Monday, July 21, 2008

What Diminished Threat?

Boy are we sending mixed messages:

The U.S. has turned down a Taiwan attempt to buy 66 late model F-16 fighters. These would have cost about $75 million each. The deal was strongly opposed by China, and the U.S. justified its refusal to sell the jets by pointing out that a newly elected, more pro-China government, in Taiwan, diminished the threat of a Chinese invasion. It's also possible that the U.S. is rewarding China for help in negotiations with North Korea over the North Korean nuclear weapons program. Then again, whoever really knows, isn't talking.

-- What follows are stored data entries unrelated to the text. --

(** [acquire_lock] queues on the mutex, [try_acquire_lock] takes it at once or gives up; a task that ends, or that is cancelled, lets go of it. *)
Inductive local_step : process -> process -> Prop :=
  | LocalQueue p p' t key mutex :
      p_tasks p !! t = None -> local_lock key p = (p', mutex) -> local_step p (set_task t (Some (key, mutex, Queued)) p')
  | LocalTry p p' t key mutex :
      p_tasks p !! t = None -> local_lock key p = (p', mutex) -> ~ owned p' mutex -> local_step p (set_task t (Some (key, mutex, Owner)) p')
  | LocalRefused p p' key mutex :
      local_lock key p = (p', mutex) -> owned p' mutex -> local_step p p'
  | LocalAcquire p t key mutex :
      p_tasks p !! t = Some (key, mutex, Queued) -> ~ owned p mutex -> local_step p (set_task t (Some (key, mutex, Owner)) p)
  | LocalRelease p t x :
      p_tasks p !! t = Some x -> local_step p (set_task t None p).

Definition no_locks : process := mkProcess (mkLocal ∅ 0) ∅ 0.

(** The wait before the next attempt: [jitter] is drawn from [0] to twice a quarter of the capped wait. *)
Definition BASE_BACKOFF_MS : Z := 100.
Definition MAX_BACKOFF_MS : Z := 5000.

Definition calculate_backoff (attempt jitter : Z) : Z :=
  let capped := Z.min (BASE_BACKOFF_MS * Z.shiftl 1 (Z.min attempt 10)) MAX_BACKOFF_MS in
  Z.max (capped + (jitter - capped / 4)) 0.

(** ** The lock file of a key *)

Record LockFileContent := mkLockContent {
  lc_hostname : string;
  lc_pid : Z;
  lc_acquired_at_ms : Z;
  lc_fence_epoch : Z;
}.

(** The text of a lock file. *)
Inductive lock_text := Empty | Unparseable | Owned (info : LockFileContent).

Definition parsed (text : lock_text) : option LockFileContent := match text with Owned info => Some info | _ => None end.

Definition new_content (host : string) (pid now_ms fence_epoch : Z) : LockFileContent := mkLockContent host pid now_ms fence_epoch.

(** [alive]: the processes of this host; [mtime_age]: of a file without an owner, [None] where it cannot be had. *)
Definition is_lock_stale (my_hostname : string) (timeout_ms : Z) (alive : Z -> bool) (now_ms : Z) (mtime_age : option Z)
    (text : option lock_text) : bool :=
  match text with
  | None => true
  | Some (Owned info) =>
      if bool_decide (lc_hostname info = my_hostname) then negb (alive (lc_pid info))
      else timeout_ms <? Z.max (now_ms - lc_acquired_at_ms info) 0
  | Some _ => timeout_ms <? default U64_MAX mtime_age
  end.

(** How a stale lock is broken: its file is unlinked, or its text replaced under the next epoch. *)
Definition is_same_host (my_hostname : string) (text : option lock_text) : bool :=
  match text ≫= parsed with Some info => bool_decide (lc_hostname info = my_hostname) | None => true end.

Definition takeover_epoch (text : option lock_text) : Z := default 0 (lc_fence_epoch <$> (text ≫= parsed)).

(** Where a task is in [try_acquire_lock_once], with the inode it has open. *)
Inductive lock_at :=
  | Opened (i : nat)
  | Contended
  | Breaking
  | Unlinking
  | Overwriting (epoch : Z)
  | OverwriteOpened (k : nat) (epoch : Z)
  | Overwritten (epoch : Z)
  | Broke
  | Retrying (epoch : Z)
  | Reopened (i : nat) (epoch : Z)
  | Flocked (i : nat) (epoch : Z)
  | Writing (i k : nat) (epoch : Z)
  | Written (i : nat) (epoch : Z)
  | Holding (i : nat) (epoch : Z)
  | Refreshing (i k : nat) (epoch : Z) (info : LockFileContent)
  | Dropping (i : nat).

(** A task with its process. *)
Record lock_task := mkTask { t_host : string; t_pid : Z; t_at : lock_at }.

(** [f_raced]: a file was unlinked while another task had it open to lock it; [f_broken]: while another task had it flocked. *)
Record lock_file := mkLockFile {
  f_inodes : gmap nat lock_text;
  f_path : option nat;
  f_flock : gmap nat nat;
  f_tasks : gmap nat lock_task;
  f_raced : bool;
  f_broken : bool;
}.

Definition text_at_path (f : lock_file) : option lock_text := i ← f_path f; f_inodes f !! i.

Definition unused (f : lock_file) : nat := fresh (dom (f_inodes f)).

(** [OpenOptions::create]: the file of the name, made empty where there is none. *)
Definition open_create (f : lock_file) : lock_file * nat :=
  match f_path f with
  | Some i => (f, i)
  | None => let i := unused f in
            (mkLockFile (<[i := Empty]> (f_inodes f)) (Some i) (f_flock f) (f_tasks f) (f_raced f) (f_broken f), i)
  end.

Definition set_text (i : nat) (text : lock_text) (f : lock_file) : lock_file :=
  mkLockFile (<[i := text]> (f_inodes f)) (f_path f) (f_flock f) (f_tasks f) (f_raced f) (f_broken f).

Definition at_place (t : nat) (x : lock_task) (place : lock_at) (f : lock_file) : lock_file :=
  mkLockFile (f_inodes f) (f_path f) (f_flock f) (<[t := mkTask (t_host x) (t_pid x) place]> (f_tasks f)) (f_raced f) (f_broken f).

So we are telling Taiwan that if they "increase tensions" by hinting at independence we will sell arms to them? But if Taiwan makes nice with Peking, we won't sell arms because lower tensions mean less likelihood of war?

Even though China seems to be no less intent on conquering Taiwan despite their charm offensive?

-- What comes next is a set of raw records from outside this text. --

(** * Colour-strip analyser: pad detection and calibration fitting

    A shallow embedding of [analyze_strip_image]
    (ColorAnalyzerApp/backend/main.py) and the properties of its
    pad-selection, colour-sampling and calibration stages.

    Numbers.  Python floats are modelled by exact rationals [Q]; rounding of
    IEEE-754 arithmetic is not modelled.  Integers are [Z].

    Library calls.  OpenCV delivers the contours and their measurements; they
    are the input of the model ([contour], [image]).  [np.polyfit] and
    [np.sqrt] are parameters of the calibration section; [lstsq2] is the exact
    least-squares solution that [np.polyfit(_, _, deg=2)] approximates, and
    [np_polyfit] adds the cases in which [np.polyfit] raises. *)

From Stdlib Require Import String.
From Stdlib Require Import List ZArith QArith Qabs Qround Qminmax Bool.
From Stdlib Require Import Lia Lqa Permutation Sorted Morphisms Setoid.
Import ListNotations.

Open Scope Q_scope.

(* ================================================================= *)
(** ** Exceptions *)

Inductive exn : Type :=
| ValueError (msg : string)
| ZeroDivisionError
| IndexError
| TypeError (msg : string).

Inductive outcome (A : Type) : Type :=
| Return (a : A)
| Raise (e : exn).

Arguments Return {A} a.
Arguments Raise {A} e.

Definition bind {A B : Type} (m : outcome A) (k : A -> outcome B) : outcome B :=
  match m with
  | Return a => k a
  | Raise e => Raise e
  end.

Notation "x <- m ;; k" := (bind m (fun x => k))
  (at level 61, m at next level, right associativity).

Definition succeeds {A : Type} (m : outcome A) : Prop :=
  exists a, m = Return a.

(* ================================================================= *)
(** ** Python and numpy primitives *)

Definition Qltb (a b : Q) : bool := negb (Qle_bool b a).

(** [a / b] on Python floats. *)
Definition py_div (a b : Q) : outcome Q :=
  if Qeq_bool b 0 then Raise ZeroDivisionError else Return (a / b).

(** [int(q)]: truncation toward zero. *)
Definition py_int (q : Q) : Z := Z.quot (Qnum q) (Zpos (Qden q)).

(** [round(q)] with one argument: nearest integer, ties to even. *)
Definition py_round (q : Q) : Z :=
  let f := Qfloor q in
  let d := q - inject_Z f in
  if Qltb d (1 # 2) then f
  else if Qltb (1 # 2) d then (f + 1)%Z
  else if Z.even f then f else (f + 1)%Z.

(** [max(a, b)] on Python ints. *)
Definition py_max (a b : Z) : Z := if (a <? b)%Z then b else a.

(** [np.pi]: the binary64 constant, exactly. *)
Definition np_pi : Q := 884279719003555 # 281474976710656.

(** [l[i]]. *)
Definition py_index {A : Type} (l : list A) (i : nat) : outcome A :=
  match nth_error l i with
  | Some a => Return a
  | None => Raise IndexError
  end.

(** [sorted(l, key=...)]: a stable sort.  [leb a b] is [key a <= key b].
    An element is inserted before the first element of the already sorted
    tail whose key is not smaller, so equal keys keep their input order. *)
Section StableSort.
Context {A : Type} (leb : A -> A -> bool).

Fixpoint insert_sorted (a : A) (l : list A) : list A :=
  match l with
  | [] => [a]
  | b :: l' => if leb a b then a :: b :: l' else b :: insert_sorted a l'
  end.

Fixpoint sorted (l : list A) : list A :=
  match l with
  | [] => []
  | a :: l' => insert_sorted a (sorted l')
  end.
End StableSort.

(* ================================================================= *)
(** ** Constants of [analyze_strip_image] *)

Definition EXPECTED_COLS : nat := 11.
Definition CONCENTRATIONS : list Q :=
  [1 # 2; 1; 2; 3; 4; 5; 6; 7; 8; 9; 10].
Definition SAT_THRESH : Z := 35.
Definition VAL_THRESH : Z := 40.
Definition MIN_BLOB_AREA : Q := 60.

(* ================================================================= *)
(** ** Pad segmenter *)

(** [mask = ((S > SAT_THRESH) & (V > VAL_THRESH)).astype("uint8") * 255],
    at one pixel. *)
Definition mask_pixel (s v : Z) : Z :=
  ((if (SAT_THRESH <? s)%Z && (VAL_THRESH <? v)%Z then 1 else 0) * 255)%Z.

(** What OpenCV reports of one contour of the cleaned mask. *)
Record contour : Type := mkContour {
  contourArea : Q;                 (* cv2.contourArea(c) *)
  arcLength : Q;                   (* cv2.arcLength(c, True) *)
  minEnclosingCircle : (Q * Q) * Q (* cv2.minEnclosingCircle(c) *)
}.

(** The tuple [(int(x), int(y), int(round(r)), float(area), float(circ))]. *)
Record blob : Type := mkBlob {
  b_x : Z;
  b_y : Z;
  b_r : Z;
  b_area : Q;
  b_circ : Q
}.

(** The loop over [cnts], appending to [blobs]. *)
Fixpoint detect_blobs (cnts : list contour) (blobs : list blob)
  : outcome (list blob) :=
  match cnts with
  | [] => Return blobs
  | c :: rest =>
      let area := contourArea c in
      if Qltb area 5 then detect_blobs rest blobs
      else
        let peri := arcLength c in
        if Qeq_bool peri 0 then detect_blobs rest blobs
        else
          circ <- py_div (4 * np_pi * area) (peri * peri) ;;
          let '((x, y), r) := minEnclosingCircle c in
          if Qle_bool MIN_BLOB_AREA area && Qle_bool (3 # 10) circ
          then detect_blobs rest
                 (blobs ++ [mkBlob (py_int x) (py_int y) (py_round r) area circ])
          else detect_blobs rest blobs
  end.

(** Circularity as the specification defines it. *)
Definition circularity (c : contour) : Q :=
  4 * np_pi * contourArea c / (arcLength c * arcLength c).

(** The retention condition in the specification's words. *)
Definition retained (c : contour) : bool :=
  negb (Qeq_bool (arcLength c) 0)
  && Qle_bool 60 (contourArea c)
  && Qle_bool (3 # 10) (circularity c).

Definition blob_of (c : contour) : blob :=
  let '((x, y), r) := minEnclosingCircle c in
  mkBlob (py_int x) (py_int y) (py_round r) (contourArea c) (circularity c).

(* ================================================================= *)
(** ** Pad selector / orderer *)

Definition x_leb (a b : blob) : bool := (b_x a <=? b_x b)%Z.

In the short run, this arms refusal doesn't matter. No new arms purchases can have any effect on a near-term conflict. It takes too long to integrate them into Taiwanese forces. (Now maybe if we'd sold them all this stuff back in 2001 ... But then Ma's KMT was blocking arms sales.) Maybe we are really thinking about all the angles and just want to get Taiwan through a danger period until we are better able to fend off China.

Or maybe we're just making a mistake thinking that we can trade away degrees of safety for a democratic ally on Taiwan for the hope of progress on North Korea's nuclear programs.

Of course, the only ones talking are those like me who really don't know what is going on.